§ DESCRIPTION OF THE TASK
Copy every line from the records below that holds the word "outcome".

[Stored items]
----------------
(** [write_data_to_excel] (lines 39-59). *)
Definition write_data_to_excel (filepath sheet_name start_cell : string)
    (data : list (list CellValue)) : body unit :=
  try_except any_exception
    (full_path <~ get_excel_path filepath ;;
     wb <~ reading (fun st => load_workbook st full_path) ;;
     wb <~ (if bool_decide (sheet_name ∉ sheetnames wb)
            then call (create_sheet wb sheet_name)
            else ret wb) ;;
     sheet <~ call (wb_getitem wb sheet_name) ;;
     start <~ call (coordinate_to_tuple start_cell) ;;
     let '(start_row, start_col) := start in
     wb <~ call (write_rows sheet start_row start_col data wb) ;;
     _ <~ writing (save wb full_path) ;;
     return_ written)
    (fun e => return_ (error_writing e)).

(* the sheet [write_data_to_excel] writes to: the one the workbook has, or
   the one it creates *)
Definition opens_sheet (wb : Workbook) (sheet_name : string)
    (wb' : Workbook) (sheet : Worksheet) : Prop :=
  ((sheet_name ∈ sheetnames wb /\ wb' = wb) \/
   ((sheet_name ∉ sheetnames wb) /\ create_sheet wb sheet_name = Ok wb')) /\
  wb_getitem wb' sheet_name = Ok sheet.

(* the cells the loops assign, in the order they assign them *)
Definition row_writes (r start_col : Z) (row_data : list CellValue) :
    list (Z * Z * CellValue) :=
  '(col_idx, value) ← enumerate row_data; [(r, start_col + col_idx, value)].

Definition cell_writes (start_row start_col : Z) (data : list (list CellValue)) :
    list (Z * Z * CellValue) :=
  '(row_idx, row_data) ← enumerate data;
  row_writes (start_row + row_idx) start_col row_data.

(* what is saved can be loaded again *)
Definition save_then_load : Prop :=
  forall (wb : Workbook) (path : string) (st st' : Storage),
    save wb path st = Ok st' -> load_workbook st' path = Ok wb.

(* creating a sheet adds its name; assigning a cell keeps the sheets *)
Definition sheets_kept : Prop :=
  (forall (wb : Workbook) (name : string) (wb' : Workbook),
     create_sheet wb name = Ok wb' -> name ∈ sheetnames wb') /\
  (forall (wb : Workbook) (sheet : Worksheet) (r c : Z) (v : CellValue)
          (wb' : Workbook),
     ws_cell wb sheet r c v = Ok wb' -> sheetnames wb' = sheetnames wb).

End Writer.

(** ** The comparison of formulas (lines 393-399) *)

(* s.replace(old, new); [skip] characters of a replaced occurrence are
   still to be passed over *)
Fixpoint replace_from (skip : nat) (s old new : string) : string :=
  match s with
  | EmptyString => if bool_decide (old = EmptyString) then new else EmptyString
  | String c s' =>
      match skip with
      | S skip' => replace_from skip' s' old new
      | O =>
          if String.prefix old s then
            if bool_decide (old = EmptyString)
            then new +:+ String c (replace_from 0 s' old new)
            else new +:+ replace_from (String.length old - 1) s' old new
          else String c (replace_from 0 s' old new)
      end
  end.

Definition replace (s old new : string) : string := replace_from 0 s old new.

(* test_formula.upper().replace(" ", "") with the two prefixes removed,
   for texts of ASCII characters *)
Definition normalize_test_formula (test_formula : string) : string :=
  let normalized := replace (upper test_formula) " " EmptyString in
  let normalized := replace normalized "=_XLFN._XLWS." "=" in
  replace normalized "=_XLFN." "=".

(* expected_formula.upper().replace(" ", "") *)
Definition normalize_expected (expected_formula : string) : string :=
  replace (upper expected_formula) " " EmptyString.
(* ===== verification/Bytes.v ===== *)
(** * Byte strings

    [std::string] is a sequence of bytes; sizes and positions are [size_t],
    written as [Z].  The operations follow the C++ library where the modelled
    code relies on its corner cases: [substr] throws [std::out_of_range] when
    the position is past the end and clips the length otherwise. *)

From Stdlib Require Import ZArith Lia.
From Stdlib Require Import Strings.Byte Strings.String.
From stdpp Require Import base list gmap countable.
From S2P Require Import Prelude.

Abbreviation byte := Byte.byte.
Abbreviation bytes := (list byte).

#[export] Instance byte_countable : Countable byte :=
  inj_countable Byte.to_N Byte.of_N Byte.of_to_N.

(** A string literal of the source. *)
Definition lit (s : string) : bytes := list_byte_of_string s.
Arguments lit s%_string.

(** ** Sizes, slices *)

Definition zlen {A} (l : list A) : Z := Z.of_nat (length l).

(** The first [n] elements (all of them when there are fewer); [n] may be any
    64-bit value, so the count is clipped before it becomes a [nat]. *)
Definition ztake {A} (n : Z) (l : list A) : list A := take (Z.to_nat (Z.min n (zlen l))) l.
Definition zdrop {A} (n : Z) (l : list A) : list A := drop (Z.to_nat (Z.min n (zlen l))) l.

(** [s.substr(pos, n)] and [s.substr(pos)]. *)
Definition substr {A} (s : list A) (pos n : Z) : outcome (list A) :=
  if bool_decide (zlen s < pos) then Throw StdOutOfRange else Ret (ztake n (zdrop pos s)).
Definition substr_from {A} (s : list A) (pos : Z) : outcome (list A) :=
  if bool_decide (zlen s < pos) then Throw StdOutOfRange else Ret (zdrop pos s).

(** The abstract slice [l[pos, pos+n)]; [substr] where it does not throw. *)
Definition slice {A} (pos n : Z) (l : list A) : list A := ztake n (zdrop pos l).

(** [std::string(n, 0)] *)
Definition zeros (n : Z) : bytes := replicate (Z.to_nat n) x00.

(** ** Bytes as integers *)

Definition byte_val (b : byte) : Z := Z.of_N (Byte.to_N b).

(** [static_cast<uint8_t>(z)] *)
Definition byte_of (z : Z) : byte :=
  match Byte.of_N (Z.to_N (z mod 256)) with Some b => b | None => x00 end.

(** A [char] is signed on the supported platforms. *)
Definition char_val (b : byte) : Z := swrap 8 (byte_val b).

(** Big-endian encodings, as [Poco::ByteOrder::toBigEndian] followed by a
    byte-wise copy gives them. *)
Fixpoint be_encode (n : nat) (z : Z) : bytes :=
  match n with
  | O => []
  | S n => byte_of (Z.shiftr z (8 * Z.of_nat n)) :: be_encode n z
  end.
Definition be_decode (s : bytes) : Z := fold_left (fun acc b => acc * 256 + byte_val b) s 0.

Abbreviation be32 := (be_encode 4).
Abbreviation be64 := (be_encode 8).

(** ** Lemmas: lists *)
Section Lists.
Context {A : Type}.
Implicit Types l k : list A.

Lemma zlen_nonneg l : 0 <= zlen l.
Proof. unfold zlen. lia. Qed.

Lemma zlen_nil : zlen (@nil A) = 0.
Proof. done. Qed.

Lemma zlen_cons x l : zlen (x :: l) = 1 + zlen l.
Proof. unfold zlen. simpl. lia. Qed.

Lemma zlen_app l k : zlen (l ++ k) = zlen l + zlen k.
Proof. unfold zlen. rewrite length_app. lia. Qed.

Lemma zlen_0_inv l : zlen l = 0 -> l = [].
Proof. destruct l; [done|]. rewrite zlen_cons. pose proof (zlen_nonneg l). lia. Qed.

Lemma zlen_replicate n (x : A) : 0 <= n -> zlen (replicate (Z.to_nat n) x) = n.
Proof. intros. unfold zlen. rewrite length_replicate. lia. Qed.

Lemma ztake_take n l : 0 <= n -> ztake n l = take (Z.to_nat n) l.
Proof.
  intros. unfold ztake, zlen. destruct (Z.le_gt_cases n (Z.of_nat (length l))).
  - by rewrite Z.min_l by lia.
  - rewrite Z.min_r by lia. rewrite Nat2Z.id, !take_ge by lia. done.
Qed.

Lemma zdrop_drop n l : 0 <= n -> zdrop n l = drop (Z.to_nat n) l.
Proof.
  intros. unfold zdrop, zlen. destruct (Z.le_gt_cases n (Z.of_nat (length l))).
  - by rewrite Z.min_l by lia.
  - rewrite Z.min_r by lia. rewrite Nat2Z.id, !drop_ge by lia. done.
Qed.

Lemma zlen_ztake n l : 0 <= n -> zlen (ztake n l) = Z.min n (zlen l).
Proof. intros. rewrite ztake_take by done. unfold zlen. rewrite length_take. lia. Qed.

Lemma zlen_zdrop n l : 0 <= n -> zlen (zdrop n l) = Z.max 0 (zlen l - n).
Proof. intros. rewrite zdrop_drop by done. unfold zlen. rewrite length_drop. lia. Qed.

Lemma ztake_0 l : ztake 0 l = [].
Proof. rewrite ztake_take by lia. done. Qed.

Lemma zdrop_0 l : zdrop 0 l = l.
Proof. rewrite zdrop_drop by lia. done. Qed.

Lemma ztake_ge n l : zlen l <= n -> ztake n l = l.
Proof.
  intros. pose proof (zlen_nonneg l). rewrite ztake_take by lia. apply take_ge. unfold zlen in *. lia.
Qed.
Example codes_separate_witness :
  getCode InvalidHashSizeException = getCode HashIndexOutOfBoundsException
    <-> alias InvalidHashSizeException = alias HashIndexOutOfBoundsException.
Proof. apply codes_separate; apply (bool_decide_unpack _); by vm_compute. Defined.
----------------
§ OUTPUT OF THE TASK
Definition substr {A} (s : list A) (pos n : Z) : outcome (list A) :=
Definition substr_from {A} (s : list A) (pos : Z) : outcome (list A) :=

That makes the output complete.